От его имени в Крыму выступают разные проходимцы, авантюристы и просто бандиты, именовавшие себя «отаманами» махновских отрядов. С этими «отаманами» главное командование заключает союзы, снабжает деньгами, разрешает формиро­вать на территории Крыма партизанские отряды, в частности отряд «имени батьки Махно». В свою очередь, «отаманы» про­славляют Врангеля и «Русскую армию», снабжают ставку и газетные редакции сфабрикованной ими же информацией о деятель­ности Махно. От времени до времени они куда-то таинственно исчезают. Возвращаясь с важным видом сообщают, что были у Махно, и дают ряд сенсационных сведений об успехах повстанческого движения...

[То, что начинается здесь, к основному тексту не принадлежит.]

Lemma space_not_cjk (c : char) : isspace c = true -> is_cjk c = false.
Proof.
  unfold isspace, is_cjk, in_ranges, space_table. simpl.
  rewrite !orb_true_iff, !andb_true_iff, !N.leb_le, andb_false_iff, !N.leb_gt.
  lia.
Qed.

Lemma open_not_cjk (c : char) : is_open c = true -> is_cjk c = false.
Proof.
  unfold is_open, is_cjk.
  rewrite orb_true_iff, !N.eqb_eq, andb_false_iff, !N.leb_gt. lia.
Qed.

Lemma open_not_space (c : char) : is_open c = true -> isspace c = false.
Proof.
  unfold is_open. rewrite orb_true_iff, !N.eqb_eq.
  intros [-> | ->]; reflexivity.
Qed.

Lemma close_not_09 (c : char) : is_close c = true -> is_09 c = false.
Proof.
  unfold is_close. rewrite orb_true_iff, !N.eqb_eq.
  intros [-> | ->]; reflexivity.
Qed.
(** * DocuChat-AI: the ingestion-to-retrieval pipeline

    A shallow embedding of the backend of DocuChat-AI:

    - [backend/utils/chunker.js]: [splitIntoSentences], [estimateTokens],
      [chunkText], [addMetadataToChunks];
    - [backend/utils/freeEmbeddingService.js]: [InMemoryVectorStore]
      ([upsert], [query], [cosineSimilarity], [deleteMany]) and
      [DevelopmentEmbeddingService];
    - [backend/api/process.js]: the [POST /:documentId], [POST /chat] and
      [DELETE /:documentId] handlers and the candidate-sentence stage of
      [generateContextualResponse].

    JavaScript strings are sequences of UTF-16 code units, numbers that the
    vector store computes with are IEEE 754 binary64 values (Rocq's primitive
    floats), a [Map] is an insertion-ordered list of bindings with distinct
    keys.  The first part of the file holds the definitions, the second part
    the lemmas and theorems. *)

From Stdlib Require Import String Ascii DecimalString Floats Reals.
From Stdlib Require Import ZArith NArith QArith Qround Bool Lia Lra Psatz List.
Import ListNotations.

#[local] Close Scope Q_scope.
#[local] Close Scope R_scope.
#[local] Open Scope nat_scope.

Set Warnings "-inexact-float".

(* ================================================================== *)
(** * Part I: the embedding *)
(* ================================================================== *)

(** ** JavaScript strings *)

Module JsString.

(** A string is its sequence of UTF-16 code units. *)
Definition jsstring := list N.

(** String literals of the source, which are all ASCII. *)
Definition js (s : string) : jsstring :=
  map N_of_ascii (list_ascii_of_string s).
(** X16: what a move does away from the edge.  For a task of the
    collection, moving right from TODO or DOING, and moving left from DONE
    or DOING, sets the status to the neighbouring column and nothing else
    of the task, leaves the other task objects and the collection alone,
    and calls [update_task] once and [notify] once, with the title and the
    upper-cased tag of the new status. *)
Theorem action_move_task_effect app task t :
  find_task (heap app) (id t) (tasks (task_manager app)) = Some (task, t) ->
  let right := action_move_task_right (Some (TaskWidget task)) app in
  let left := action_move_task_left (Some (TaskWidget task)) app in
  let outcome app' s :=
    heap app' = <[task := apply_fields (status_only s) t]> (heap app) /\
    tasks (task_manager app') = tasks (task_manager app) /\
    trace app' = (trace app ++ [update_task_call (id t) (status_only s);
                                notify_call ("Moved '" ++ title t ++ "' to "
                                             ++ upper (value s))])%list in
  (status t = TODO -> outcome right DOING) /\
  (status t = DOING -> outcome right DONE /\ outcome left TODO) /\
  (status t = DONE -> outcome left DOING) /\
  (forall s, apply_fields (status_only s) t
             = mk_Task (id t) (title t) (description t) (priority t) s
                 (deadline t) (created_at t)).
Proof.
  intros Hfind right left outcome.
  destruct (find_task_lookup _ _ _ _ _ Hfind) as (Hlook & _ & _).
  subst right left outcome. cbv beta.
  unfold action_move_task_right, action_move_task_left. rewrite Hlook.
  repeat split; try (intros ->; apply (moved app task t _ Hfind)).
  all: try (rewrite H; apply (moved app task t _ Hfind)).
Qed.

Lemma action_move_task_effect_witness :
  let right := action_move_task_right (Some (TaskWidget 0)) board in
  let left := action_move_task_left (Some (TaskWidget 0)) board in
  let outcome app' s :=
    heap app' = <[0%nat := apply_fields (status_only s) milk]> (heap board) /\
    tasks (task_manager app') = tasks (task_manager board) /\
    trace app' = (trace board ++ [update_task_call (id milk) (status_only s);
                                  notify_call ("Moved '" ++ title milk ++ "' to "
                                               ++ upper (value s))])%list in
  (status milk = TODO -> outcome right DOING) /\
  (status milk = DOING -> outcome right DONE /\ outcome left TODO) /\
  (status milk = DONE -> outcome left DOING) /\
  (forall s, apply_fields (status_only s) milk
             = mk_Task (id milk) (title milk) (description milk) (priority milk) s
                 (deadline milk) (created_at milk)).
Proof. apply (action_move_task_effect board 0%nat milk). reflexivity. Defined.

Lemma move_right_heap app task t :
  find_task (heap app) (id t) (tasks (task_manager app)) = Some (task, t) ->
  status t <> DONE ->
  let app' := action_move_task_right (Some (TaskWidget task)) app in
  heap app' = <[task := apply_fields
                          (status_only match status t with
                                       | TODO => DOING
                                       | _ => DONE
                                       end) t]> (heap app) /\
  tasks (task_manager app') = tasks (task_manager app).
Proof.
  intros Hfind Hne app'. subst app'.
  destruct (find_task_lookup _ _ _ _ _ Hfind) as (Hlook & _ & _).
  unfold action_move_task_right. rewrite Hlook.
  destruct (status t); try contradiction;
    [destruct (moved app task t DOING Hfind) as (Hh & Hm & _)
    |destruct (moved app task t DONE Hfind) as (Hh & Hm & _)];
    split; assumption.
Qed.

Lemma move_left_heap app task t :
  find_task (heap app) (id t) (tasks (task_manager app)) = Some (task, t) ->
  status t <> TODO ->
  let app' := action_move_task_left (Some (TaskWidget task)) app in
  heap app' = <[task := apply_fields
                          (status_only match status t with
                                       | DONE => DOING
                                       | _ => TODO
                                       end) t]> (heap app) /\
  tasks (task_manager app') = tasks (task_manager app).
Proof.
  intros Hfind Hne app'. subst app'.
  destruct (find_task_lookup _ _ _ _ _ Hfind) as (Hlook & _ & _).
  unfold action_move_task_left. rewrite Hlook.
  destruct (status t); try contradiction;
    [destruct (moved app task t TODO Hfind) as (Hh & Hm & _)
    |destruct (moved app task t DOING Hfind) as (Hh & Hm & _)];
    split; assumption.
Qed.

Lemma find_task_moved app app' task t t' :
  find_task (heap app) (id t) (tasks (task_manager app)) = Some (task, t) ->
  heap app' = <[task := t']> (heap app) ->
  tasks (task_manager app') = tasks (task_manager app) ->
  id t' = id t ->
  find_task (heap app') (id t') (tasks (task_manager app')) = Some (task, t').
Proof.
  intros Hfind -> -> Hid. rewrite Hid. eapply find_task_insert; eassumption.
Qed.

(** X17: moving a task right and then left brings the task objects back to
    what they were unless the task was in DONE, and moving it left and then
    right does unless it was in TODO; at those two edges the first move
    does nothing and the pair leaves the task in DOING. *)
Theorem action_move_task_there_and_back app task t :
  find_task (heap app) (id t) (tasks (task_manager app)) = Some (task, t) ->
  let right := action_move_task_right (Some (TaskWidget task)) in
  let left := action_move_task_left (Some (TaskWidget task)) in
  (status t <> DONE -> heap (left (right app)) = heap app) /\
  (status t <> TODO -> heap (right (left app)) = heap app) /\
  (status t = DONE -> status_of (heap (left (right app))) task = Some DOING) /\
  (status t = TODO -> status_of (heap (right (left app))) task = Some DOING).
Proof.
  intros Hfind right left. subst right left. cbv beta.
  destruct (find_task_lookup _ _ _ _ _ Hfind) as (Hlook & _ & _).
  pose proof (lookup_lt_Some _ _ _ Hlook) as Hlt.
  refine (conj _ (conj _ (conj _ _))).
  - intros Hne.
    destruct (move_right_heap app task t Hfind Hne) as (Hh & Hm).
    pose proof (find_task_moved _ _ _ _ _ Hfind Hh Hm eq_refl) as Hfind'.
    destruct (move_left_heap _ task _ Hfind') as (Hh' & _).
    { destruct (status t); cbn; discriminate. }
    rewrite Hh', Hh, list_insert_insert_eq.
    apply list_insert_id. transitivity (Some t); [exact Hlook|].
    f_equal. destruct t as [? ? ? ? [] ? ?]; cbn in *;
      first [reflexivity | exfalso; apply Hne; reflexivity].
  - intros Hne.
    destruct (move_left_heap app task t Hfind Hne) as (Hh & Hm).
    pose proof (find_task_moved _ _ _ _ _ Hfind Hh Hm eq_refl) as Hfind'.
    destruct (move_right_heap _ task _ Hfind') as (Hh' & _).
    { destruct (status t); cbn; discriminate. }
    rewrite Hh', Hh, list_insert_insert_eq.
    apply list_insert_id. transitivity (Some t); [exact Hlook|].
    f_equal. destruct t as [? ? ? ? [] ? ?]; cbn in *;
      first [reflexivity | exfalso; apply Hne; reflexivity].
  - intros Hs.
    assert (action_move_task_right (Some (TaskWidget task)) app = app) as ->.
    { unfold action_move_task_right. rewrite Hlook, Hs. reflexivity. }
    destruct (move_left_heap app task t Hfind) as (Hh & _); [congruence|].
    unfold status_of. rewrite Hh, list_lookup_insert_eq by exact Hlt.
    rewrite Hs. reflexivity.
  - intros Hs.
    assert (action_move_task_left (Some (TaskWidget task)) app = app) as ->.
    { unfold action_move_task_left. rewrite Hlook, Hs. reflexivity. }
    destruct (move_right_heap app task t Hfind) as (Hh & _); [congruence|].
    unfold status_of. rewrite Hh, list_lookup_insert_eq by exact Hlt.
    rewrite Hs. reflexivity.
Qed.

Между Крымом и Дальним Востоком, между Врангелем и Семеновым устанавливается тесная связь, которая облегчалась, с одной стороны, тем, что крымский диктатор и дальневосточ­ный атаман были по существу родственными по духу людьми, а главным образом тем, что оба они в совокупности облегчали Японии осуществление ее агрессивных, хищнических планов на Дальнем Востоке. Роль связующего звена с особенным старанием выполнял представитель Японии в Крыму майор Такахаси, при посредстве которого Врангель в течение всего периода нахождения своего у власти усиленно заигрывает с Страной Восходящего Солнца.

Использовать повстанческое движение, заключить военно-политический союз с Петлюрой и затем постепенно вытеснить большевиков с Украины — вот та цель, которую еще весною 1920 года поставили себе, по-видимому, ставка и крымское пра­вительство. Тогда Петлюра находился в силе и вместе с по­ляками двигался триумфальным маршем по Украине. Однако все усилия Врангеля войти в соглашение с Польшей и пет­люровцами не давали благоприятных результатов. В частности, Петлюра весьма скептически относился к тому, что происхо­дило в Крыму, и не придавал серьезного значения попыткам Врангеля в своей политике отмежеваться от Деникина…
Это не помешало, однако, тому, что в течение лета в военных и политических кругах Крыма все время разрабаты­вался план перенесения военных действий на Украину. С этим планом усиленно носился и генерал Слащев. Его выдвигали украинские полковники и генералы. Находившиеся в Севастополе общественные и политические деятели Украины — кадеты и пра­вые — неоднократно выступают перед Врангелем с проектами организации в Крыму украинского центра для привлечения насе­ления Украины на свою сторону.
Все это, впрочем, ограничивается одними разговорами, гру­дами исписанной бумаги, бесконечными интригами, взаимными попреками и ссорами на почве борьбы за преобладающее влияние в Крыму между лицами, претендовавшими на то, чтобы представлять Украину. Попытки заручиться поддержкой широ­ких масс Украины сводились пока лишь к афишированию фиктивного союза Врангеля с Махно.